§ **WORK INSTRUCTIONS**
Which lines mention "mkVolume"? Show each one from the listing.
(GIVEN RECORDS Opens)
(* ===== verification/Migration.v ===== *)
(** [internal/migration/legacy.go]: the one-time import of a legacy volume, from the
    reading of its files to the marker that says the import is complete.

    The two volumes are one tree of files; the database, the configuration store
    and the store of key pairs are those of [World.v]. *)
From stdpp Require Import pretty.
From S2P Require Import Prelude GoStrings GoPath Quote Sha256 Json Domain GoTime Config FileSys PathFacts PosixFs Backup Revisions.
From S2P Require Import Materializer X509 CertState TLSStore Store StoreSpec Services Entropy World Manager Schema.

(** ** Data *)

Record Result := mkResult {
  Res_Users : Z; Res_Rules : Z; Res_Hostname : string; Res_CertificateImported : bool; Res_AlreadyComplete : bool }.
Record legacyVPN := mkLegacyVPN { lv_ListenAddress : string }.
Record legacyHost := mkLegacyHost { lh_Hostname : string; lh_CertChainPath : string; lh_PrivateKeyPath : string }.
Record legacyHosts := mkLegacyHosts { MainHosts : list legacyHost }.
Record legacyUser := mkLegacyUser { lu_Username : string; lu_Password : string }.
Record legacyCredentials := mkLegacyCredentials { lc_Client : list legacyUser }.
Record legacyRule := mkLegacyRule { lr_Name : string; lr_Action : string; lr_CIDR : string; lr_Network : string }.
Record legacyRules := mkLegacyRules { lr_Rule : list legacyRule; lr_Rules : list legacyRule }.
Record marker := mkMarker { mk_Version : Z; mk_Source : string; mk_Files : gmap string string; mk_CompletedAt : string }.

(** [github.com/BurntSushi/toml] of the four types. *)
Class LegacyToml := {
  decode_vpn : string → result legacyVPN;
  decode_hosts : string → result legacyHosts;
  decode_credentials : string → result legacyCredentials;
  decode_rules : string → result legacyRules
}.

(** ** The certificate's paths *)

Definition legacyPath (source raw : string) : result string :=
  if bool_decide (raw = "") then Err (Errorf "legacy TLS path is missing")
  else
    let candidate :=
      if is_abs raw
      then join_path [source; trim_prefix (trim_prefix (clean raw) "/") "trusttunnel_endpoint/"]
      else join_path [source; raw] in
    let candidate := clean candidate in
    let rel := filepath_rel source candidate in
    if bool_decide (rel = "..") || has_prefix rel "../" then Err (Errorf "legacy TLS path escapes source")
    else Ok candidate.

(** ** The marker *)

Definition marker_json (m : marker) : json :=
  JObject [("version", JNumber (integer_text (mk_Version m)));
           ("source", JString (mk_Source m));
           ("files", JObject ((λ kv : string * string, (kv.1, JString kv.2)) <$> sort_by fst (map_to_list (mk_Files m))));
           ("completed_at", JString (mk_CompletedAt m))].

Section Files.
Context {SHA : Sha256}.
Variable umask : Z.
Fixpoint manifest (source : string) (names : list string) (out : gmap string string) : M fs (result (gmap string string)) :=
  match names with
  | [] => ret (Ok out)
  | name :: names' =>
    let* data := px_read_file (join_path [source; name]) in
    match data with
    | Err e => if errors_is e ErrNotExist then manifest source names' out else ret (Err e)
    | Ok data => manifest source names' (<[name := sha256_hex data]> out)
    end
  end.
Definition writeMarker (path : string) (value : marker) : M fs (option gerror) :=
  err? px_mkdir_all umask (dir_name path) 448 in
  let data := json_indented (marker_json value) in
  let tmp := path +:+ ".tmp" in
  err? px_write_file umask tmp (data +:+ String "010"%char "") 384 in
  px_rename tmp path.

(** ** The legacy volume *)

Definition required : list string := ["vpn.toml"; "hosts.toml"; "credentials.toml"].
Fixpoint check_required (source : string) (names : list string) : M fs (option gerror) :=
  match names with
  | [] => ret None
  | name :: names' =>
    let* info := px_stat (join_path [source; name]) in
    match info with
    | Ok (File _ _) => check_required source names'
    | _ => ret (Some (Errorf ("legacy " +:+ name +:+ " is unavailable")))
    end
  end.
(** [toml.DecodeFile] *)
Definition decode_file {A} (decode : string → result A) (p : string) : M fs (result A) :=
  let? data := px_read_file p in ret (decode data).
Definition named {A} (name : string) (m : M fs (result A)) : M fs (result A) :=
  let* r := m in ret (match r with Ok a => Ok a | Err e => Err (Wrapf name e) end).
Context {LT : LegacyToml}.
(** What [Run] reads before it opens the store. *)
Record volume := mkVolume {
  vol_vpn : legacyVPN; vol_host : legacyHost; vol_users : list legacyUser; vol_rules : list legacyRule }.
Definition read_volume (source : string) : M fs (result volume) :=
  nil? check_required source required in
  let? vpn := named "vpn.toml" (decode_file decode_vpn (join_path [source; "vpn.toml"])) in
  let? hosts := named "hosts.toml" (decode_file decode_hosts (join_path [source; "hosts.toml"])) in
  let? credentials := named "credentials.toml" (decode_file decode_credentials (join_path [source; "credentials.toml"])) in
  let rulePath := join_path [source; "rules.toml"] in
  let* info := px_stat rulePath in
  let? rules := (match info with
                 | Ok _ => named "rules.toml" (decode_file decode_rules rulePath)
                 | Err _ => ret (Ok (mkLegacyRules [] []))
                 end) in
  match MainHosts hosts with
  | [] => ret (Err (Errorf "legacy hostname is missing"))
  | host :: _ =>
    if bool_decide (trim_space (lh_Hostname host) = "") then ret (Err (Errorf "legacy hostname is missing"))
    else if bool_decide (lc_Client credentials = []) then ret (Err (Errorf "legacy credentials contain no users"))
    else ret (Ok (mkVolume vpn host (lc_Client credentials) (lr_Rule rules ++ lr_Rules rules)))
  end.
End Files.

(** ** [Run] *)

Section Migration.
Context {UT : UnicodeTables} {SHA : Sha256} {MO : MapOrder} {X : X509} {LT : LegacyToml} {Sch : Type}.
Variable apply_sql : string → Sch → result Sch.
Variable has_migrations : Sch → bool.
Variables umask pid : Z.

(** The files, the schema of the database, and the stores. *)
Record mig := mkMig { mg_disk : fs; mg_schema : database (Sch:=Sch); mg_world : world }.
Definition on_disk {A} : M fs A → M mig A := zoom mg_disk (λ x w, mkMig x (mg_schema w) (mg_world w)).
Definition on_world {A} : M world A → M mig A := zoom mg_world (λ x w, mkMig (mg_disk w) (mg_schema w) x).
Definition on_file {A} : M (dbfile (Sch:=Sch)) A → M mig A :=
  zoom (λ w, mkDbfile (mg_schema w) (w_store (mg_world w)))
    (λ f w, mkMig (mg_disk w) (df_schema f)
              (mkWorld (df_rows f) (w_configs (mg_world w)) (w_pairs (mg_world w)) (w_endpoint (mg_world w)) (w_random (mg_world w)))).
Definition on_store {A} (m : M store A) : M mig A := on_world (on_db m).

(** The certificate manager of the import publishes into the store of pairs, which
    has neither of the methods the manager looks for. *)
#[local] Instance mig_repository : CertRepository mig := {
  SaveACMEAccount a b c d e := on_store (Store_SaveACMEAccount a b c d e);
  SaveTLSMetadata m := on_store (Store_SaveTLSMetadata m);
  LoadTLSMetadata := on_store Store_LoadTLSMetadata;
  cert_RecordEvent e := on_store (Store_RecordEvent e)
}.
Definition mig_publisher (ts : TLSStore) : Publisher mig := {|
  pub_Publish b := on_world (on_pairs (TLSStore_Publish ts None b));
  pub_RevertLast := None;
  pub_CompletePublished := None
|}.
Context {CE : CertEnvironment mig}.

Fixpoint import_users (l : list legacyUser) (n : Z) : M mig (result Z) :=
  match l with
  | [] => ret (Ok n)
  | u :: l' =>
    if bool_decide (lu_Username u = "") || bool_decide (lu_Password u = "")
    then ret (Err (Errorf "legacy credential is incomplete"))
    else
      nil? on_store (Store_UpsertUser (mkVPNUser 0 (lu_Username u) (lu_Password u) UserActive 0 0)) in
      import_users l' (n + 1)
  end.
(** [i] is the index of the first rule of [l]. *)
Definition legacy_rule (i : Z) (r : legacyRule) : Rule :=
  mkRule (if bool_decide (lr_Name r = "") then "legacy-" +:+ pretty (i + 1) else lr_Name r) (lr_Action r)
    (if bool_decide (lr_Network r = "") then lr_CIDR r else lr_Network r).
Fixpoint import_rules (l : list legacyRule) (i n : Z) : M mig (result Z) :=
  match l with
  | [] => ret (Ok n)
  | r :: l' => nil? on_store (Store_UpsertRule (legacy_rule i r)) in import_rules l' (i + 1) (n + 1)
  end.
(** Whether a certificate was imported. *)
Definition import_certificate (source target : string) (host : legacyHost) : M mig (result bool) :=
  if negb (bool_decide (lh_CertChainPath host = "")) || negb (bool_decide (lh_PrivateKeyPath host = "")) then
    match legacyPath source (lh_CertChainPath host) with
    | Err e => ret (Err e)
    | Ok certPath =>
      match legacyPath source (lh_PrivateKeyPath host) with
      | Err e => ret (Err e)
      | Ok keyPath =>
        let? chain := on_disk (px_read_file certPath) in
        let? key := on_disk (px_read_file keyPath) in
        let? ts := on_world (on_pairs (NewTLSStore (join_path [target; "tls"]))) in
        let* r := ImportManual (PB:=mig_publisher ts) (lh_Hostname host) chain key in
        match r.2 with
        | Some e => ret (Err (Wrapf "legacy certificate" e))
        | None => ret (Ok true)
        end
      end
    end
  else ret (Ok false).
(** From the snapshot to the row that names the revision. *)
Definition publish_snapshot (target : string) : M mig (option gerror) :=
  let* r := on_store Store_Snapshot in
  match r with
  | (_, Some e) => ret (Some e)
  | (snapshot, None) =>
    match Render snapshot with
    | Err e => ret (Some e)
    | Ok files =>
      let* m := on_world (on_configs (NewMaterializer (join_path [target; "config"]) None)) in
      match m with
      | Err e => ret (Some e)
      | Ok m =>
        let* revision := on_world (on_configs (Materializer_Apply m files)) in
        match revision with
        | Err e => ret (Some e)
        | Ok revision => on_store (Store_SetActiveRevision revision)
        end
      end
    end
  end.
(** What is written to the stores, the store of the database open. *)
Definition import_volume (source target : string) (v : volume) : M mig (result Result) :=
  nil? on_store (Store_SetHostname (lh_Hostname (vol_host v))) in
  nil? (if negb (bool_decide (lv_ListenAddress (vol_vpn v) = ""))
        then on_store (Store_SetListenAddress (lv_ListenAddress (vol_vpn v))) else ret None) in
  let? users := import_users (vol_users v) 0 in
  let? rules := import_rules (vol_rules v) 0 0 in
  let? imported := import_certificate source target (vol_host v) in
  nil? publish_snapshot target in
  ret (Ok (mkResult users rules (lh_Hostname (vol_host v)) imported false)).
Definition marker_path (target : string) : string := join_path [target; "migration"; "legacy-v1.json"].
(** From the reading of the legacy volume to the hashes of its files. *)
Definition before_marker (source target : string) : M mig (result (Result * gmap string string)) :=
  let? v := on_disk (read_volume source) in
  nil? on_file (Store_Open apply_sql has_migrations (join_path [target; "controller.db"])) in
  let? result := import_volume source target v in
  let? hashes := on_disk (manifest source (required ++ ["rules.toml"]) ∅) in
  ret (Ok (result, hashes)).
(** From the check for the marker, under the lock of the target. *)
Definition run_locked (source target : string) : M mig (result Result) :=
  let* m := on_disk (px_stat (marker_path target)) in
  match m with
  | Ok _ => ret (Ok (mkResult 0 0 "" false true))
  | Err e =>
    if negb (errors_is e ErrNotExist) then ret (Err e)
    else
      let? (result, hashes) := before_marker source target in
      let* now := on_disk now_unix_nano in
      nil? on_disk (writeMarker umask (marker_path target) (mkMarker 1 source hashes (format_time (unix_epoch + now)))) in
      ret (Ok result)
  end.
Definition Migration_Run (source target : string) : M mig (result Result) :=
  if negb (is_abs source) || negb (is_abs target) then ret (Err (Errorf "source and target must be absolute"))
  else
    let source := clean source in
    let target := clean target in
    if bool_decide (source = target) then ret (Err (Errorf "source and target must differ"))
    else
      nil? on_disk (Lock_Acquire umask pid target) in
      run_locked source target.
End Migration.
(GIVEN RECORDS Closes)
§ **RESPONSE BOX**
Record volume := mkVolume {
    else ret (Ok (mkVolume vpn host (lc_Client credentials) (lr_Rule rules ++ lr_Rules rules)))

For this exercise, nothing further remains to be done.